Have you ever stayed in a relationship longer than you feel you should have?

🖤 Sexual Incompatibility

Sexual incompatibility is common in relationships. It’s also natural that big life changes – such as having a baby, losing a job, grieving the loss of a family member, periods of low self-esteem, going through menopause, dealing with a medical issue, etc. – will have an impact on desire.
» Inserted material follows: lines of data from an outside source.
(** * Chunk splitting and sequential synthesis of the TTS service

    A shallow embedding of [synthesize_with_xtts_streaming]
    (services/tts_service/xtts_integration.py) and of the streaming wrapper
    [generate_audio_chunks] (services/tts_service/main.py), together with the
    properties of the chunk splitter and of the sequential driver.

    A Python [str] is a sequence of Unicode code points: it is modelled as a
    list of code points, each an [N].  The integer [chunk_size] is a [Z]. *)

From Stdlib Require Import String Ascii List NArith ZArith Bool Lia.
Import ListNotations.

Set Implicit Arguments.

(** ** Python strings *)

Definition char := N.
Definition str := list char.

(** A string literal: the code points of its characters. *)
Definition py (s : string) : str := map N_of_ascii (list_ascii_of_string s).
Arguments py s%_string.

(** [bool(s)] for a string: true exactly when it is not empty. *)
Definition truthy (s : str) : bool :=
  match s with
  | [] => false
  | _ :: _ => true
  end.

(** [len(s)], as a Python integer. *)
Definition len (s : str) : Z := Z.of_nat (length s).

(** The characters [str.strip()] removes and the regex class [\s] matches
    (for a [str] pattern both test [Py_UNICODE_ISSPACE]). *)
Definition is_space (c : char) : bool :=
  ((9 <=? c) && (c <=? 13) || (28 <=? c) && (c <=? 32)
   || (c =? 133) || (c =? 160) || (c =? 5760)
   || (8192 <=? c) && (c <=? 8202)
   || (c =? 8232) || (c =? 8233) || (c =? 8239) || (c =? 8287)
   || (c =? 12288))%N.

(** The characters of the string ['.!?'], in that order. *)
Definition terminators : str := [46; 33; 63]%N.

(** The regex class [[.!?]]. *)
Definition is_punct (c : char) : bool :=
  ((c =? 46) || (c =? 33) || (c =? 63))%N.

(** The regex class [[\s\n]]. *)
Definition is_space_or_newline (c : char) : bool :=
  is_space c || (c =? 10)%N.

Section Runs.
Variable A : Type.
Variable p : A -> bool.

Fixpoint take_while (l : list A) : list A :=
  match l with
  | [] => []
  | x :: l' => if p x then x :: take_while l' else []
  end.

Fixpoint drop_while (l : list A) : list A :=
  match l with
  | [] => []
  | x :: l' => if p x then drop_while l' else l
  end.
End Runs.

(** [s.lstrip()], [s.rstrip()] and [s.strip()] without argument. *)
Definition lstrip (s : str) : str := drop_while is_space s.
Definition rstrip (s : str) : str := rev (drop_while is_space (rev s)).
Definition strip (s : str) : str := rstrip (lstrip s).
Giving your partner love and grace, and asking them what they need during this time, will create a stronger bond.

But sex and intimacy mean different things to different people, which is something that should be communicated. I’m happy to inform you that it is possible to have a fulfilling relationship despite varying levels of desire. In saying that, if sexual incompatibility is causing long-term tension and frustration, and it cannot be worked out via intervention (i.e., communication, seeking an expert, exploration, opening the relationship, etc.), it’s unrealistic to think anyone should remain in a pleasure-free and sexually incompatible partnership.

🖤 You Don’t Share the Same Values

Experts say that having shared fundamental beliefs and priorities in a relationship helps create emotional safety and ease.

When you and your partner are on the same page about things like parenting, finances, political or spiritual views (belief systems), intimacy, life goals and priorities, conflict resolution and life decisions are easier to navigate.

If you find you’re constantly butting heads with your partner because there’s a disconnect in core values, causing mutual hurt, this constitutes a good enough reason to break up.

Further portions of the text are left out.